### Approaches to Solving MDPs I: Dynamic Programming

### University of Virginia
### Reinforcement Learning
#### Last updated: January 24, 2025

---

### SOURCES 

- Reinforcement Learning, RS Sutton & AG Barto, 2nd edition. Chapter 4
- Mastering Reinforcement Learning with Python, Enes Bilgin. Chapter 5

### LEARNING OUTCOMES

- Understand the conceptual ideas behind dynamic programming 
- Study the Bellman optimality equations for estimating the optimal value functions
- Discuss the strengths and limitations of Dynamic Programming
- Understand and apply the value iteration algorithm
- Explain how generalized policy iteration works to find optimality

### CONCEPTS

- Dynamic Programming
- Value Iteration
- Policy Iteration
- Generalized Policy Iteration
- Bellman optimality equations


#### There are three important approaches to solving MDPs:

- Dynamic Programming (DP)
- Monte Carlo Simulation (MC)
- Temporal Difference (TD)

**DP methods**  
Provide optimal solutions to Markov decision processes (MDPs)  
Much more efficient than exhaustive search  
Developed by Richard Bellman in the 1950s  

Strengths: 

- Closed-form equations for optimality
- Intuitive, as it exploits the property of overlapping substructure
- Efficient computation

Limitations:

- Requires complete knowledge of the state transition and reward dynamics of the environment. This is often unrealistic.
- When the state space is continuous or massive, the required runtime becomes infeasible

**MC methods**  
Model-free method that uses sampled transitions from the environment, so transition matrix (dynamics of system) is not required

An update is made after a full trajectory is simulated

Relies on convergence properties when measuring value functions

**TD methods**  
Model-free method that learns by bootstrapping from the current estimate of the value function. 

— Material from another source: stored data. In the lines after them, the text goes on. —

(* ===== verification/Sched.v ===== *)
(** * The O(1) scheduler of one CPU (kernel/sched.c): definitions

    Priority arrays with their bitmaps, the run queue with its active and expired
    array, dynamic priorities and time slices, wake-up, fork and exit, the timer
    tick, [schedule], and the calls that change priorities and policies.

    The configuration is uniprocessor, without kernel preemption and scheduler
    statistics; HZ is 1000.  Tasks are named by numbers; [tasks] is the set of
    task descriptors; the two priority arrays are numbered 0 and 1, and a task's
    [array] field is [None] for NULL.  A context switch is the update of
    [curr].  [sched_clock()] and [jiffies] are arguments.  As a list node is on
    one list at a time, removing a task from a queue it is not on is [Bug], and
    so is a priority outside the array. *)

From stdpp Require Import prelude numbers list gmap.
From Stdlib Require Import ZArith Lia.
From S2P Require Import Prelude Bitops.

Samples from the environment like Monte Carlo, and performs updates based on current estimates, like dynamic programming.

An update is made after each time step is simulated (learns faster than MC)

In this notebook we will concentrate on Dynamic Programming.

---  

#### Motivating the Dynamic Programming Method

We will only briefly touch on DP: it is very instructive but generally impractical for large-scale problems.

Consider this example where a robot needs to decide the best path to traverse on a binary tree. 

At each time step $t$, the robot can move UP or DOWN (actions).

This tree has three layers (ignoring the start, or root, node).
Rewards are located on each node.

We make this problem a little easier with these features:
- discount factor will be $\gamma=1$ (no discounting)
- the robot decides which path to take (the action) with probability 1; deterministic policy $\pi(s)$
- the environment is deterministic: the robot will move in the intended direction

Task: select the path that maximizes expected return. What is the path and return?  

Is this problem Markov?

**Example: Robot maximization task**

![tree_task1](./tree_task1_binary.png)

Working from left to right is a brute force method that solves the problem. 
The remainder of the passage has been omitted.